Il y a un certain nombre de comédiens professionnels qui vont participer au Moulin à paroles sur les Plaines d’Abraham. On apprend que les comédiens amateurs du Parti libéral n’y seront pas.
Parlant au nom du parti Libéral de Jean Charest, le député de Louis-Hébert, ministre de l’Emploi et de la Solidarité sociale, Sam Hamad s’oppose à la lecture du Manifeste du FLQ (Front de libération du Québec et non Fédération libérale du Québec).
Il a déclaré :
« Ils sont rendus loin de la poésie.
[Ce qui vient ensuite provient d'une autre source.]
(** * MineriaET: the deployment script and the prediction form

    Two programs of the repository are modelled here.

    - [deploy.sh], the bash script that either brings the three containers
      up locally or builds, pushes and deploys them to Cloud Run and
      generates the nginx [default.conf] that ties them together.  The
      script is embedded as a program in a small state-and-exit monad: the
      shell state carries the variables the [EXIT] trap reads, the trace of
      the commands that were run, and the temporary directories that exist.
      Everything the script cannot decide by itself (what [gcloud],
      [docker] and [mktemp] print and how they exit) is read from a
      [World].

    - [web/src/app/page.tsx], the React form.  Its state hooks become a
      record, its [onChange] handlers become transitions on that record and
      [handleSubmit] builds the payload from it. *)

From Stdlib Require Import String Ascii List ZArith Lia Bool Arith DecimalString.
Import ListNotations.
Local Open Scope string_scope.

(** ** A model of the bash features that [deploy.sh] relies on *)

Module Bash.

(** What a run does to the outside: commands started, lines printed,
    files written.  Each constructor is one command of the script. *)
Inductive Event : Type :=
| GcloudConfigGetValueProject
| MktempD
| Echo (line : string)
| DockerComposeUp
| DockerBuild (tag context : string)
| DockerPush (image : string)
| GcloudRunDeploy (service image region : string)
| GcloudRunServicesDescribe (service region : string)
| CatTo (dir file content : string)
| RmRf (dir : string).

(** The part of the environment the script depends on.  A command that
    is captured with [$(...)] yields its standard output (as the
    substitution delivers it, trailing newlines removed) and its exit
    status; the other commands yield their exit status.  Statuses are
    the ones of a process, 0 to 255, and 0 is success. *)
Record World : Type := {
  argv0 : string;
  CLOUD_RUN_REGION : option string;
  gcloud_config_get_value_project : string * nat;
  mktemp_d : string * nat;
  docker_compose_up : nat;
  docker_build : string -> string -> nat;
  docker_push : string -> nat;
  gcloud_run_deploy : string -> string -> string -> nat;
  gcloud_run_services_describe : string -> string -> string * nat
}.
Le FLQ pour moi, le souvenir que j’ai, ce sont les assassinats, les bombes », a déclaré le ministre Hamad en entrevue à La Presse Canadienne.
M. Hamad parle du “souvenir” qu’il en a comme s’il avait vécu personnellement “les bombes” et “les assassinats”. (au pluriel)
C’est là que se trouve l’imposture.
En effet, une simple recherche sur le site de l’Assemblée nationale nous informe que l’honorable Sam Hamad est né à Damas, en Syrie en 1958. Il avait donc douze ans en 1970. De plus, Jacques Noêl nous apprend que M. Hamad est arrivé au Québec en 1975, cinq ans après la crise d’octobre 1970.
Les Libéraux se cherchaient un prétexte pour boycotter le Moulin à paroles. La direction des communications du Parti libéral a donc envoyé Sam Hamad en mission avec une déclaration toute préparée qui devait être marquée au sceau de la sincérité indignée contre la violence felquiste.
« Ils sont rendus loin de la poésie. Le FLQ pour moi, le souvenir que j’ai, ce sont les assassinats, les bombes »
Quel souvenir, mon Sam ? En 1970, tu avais douze ans et tu étais à Damas, en Syrie. Ta déclaration est loin de l’authenticité.
C’est dommage car tu avais l’air sincère. Tu ne l’étais pas. Tu es un mauvais comédien. Un peu comme Josée Verner.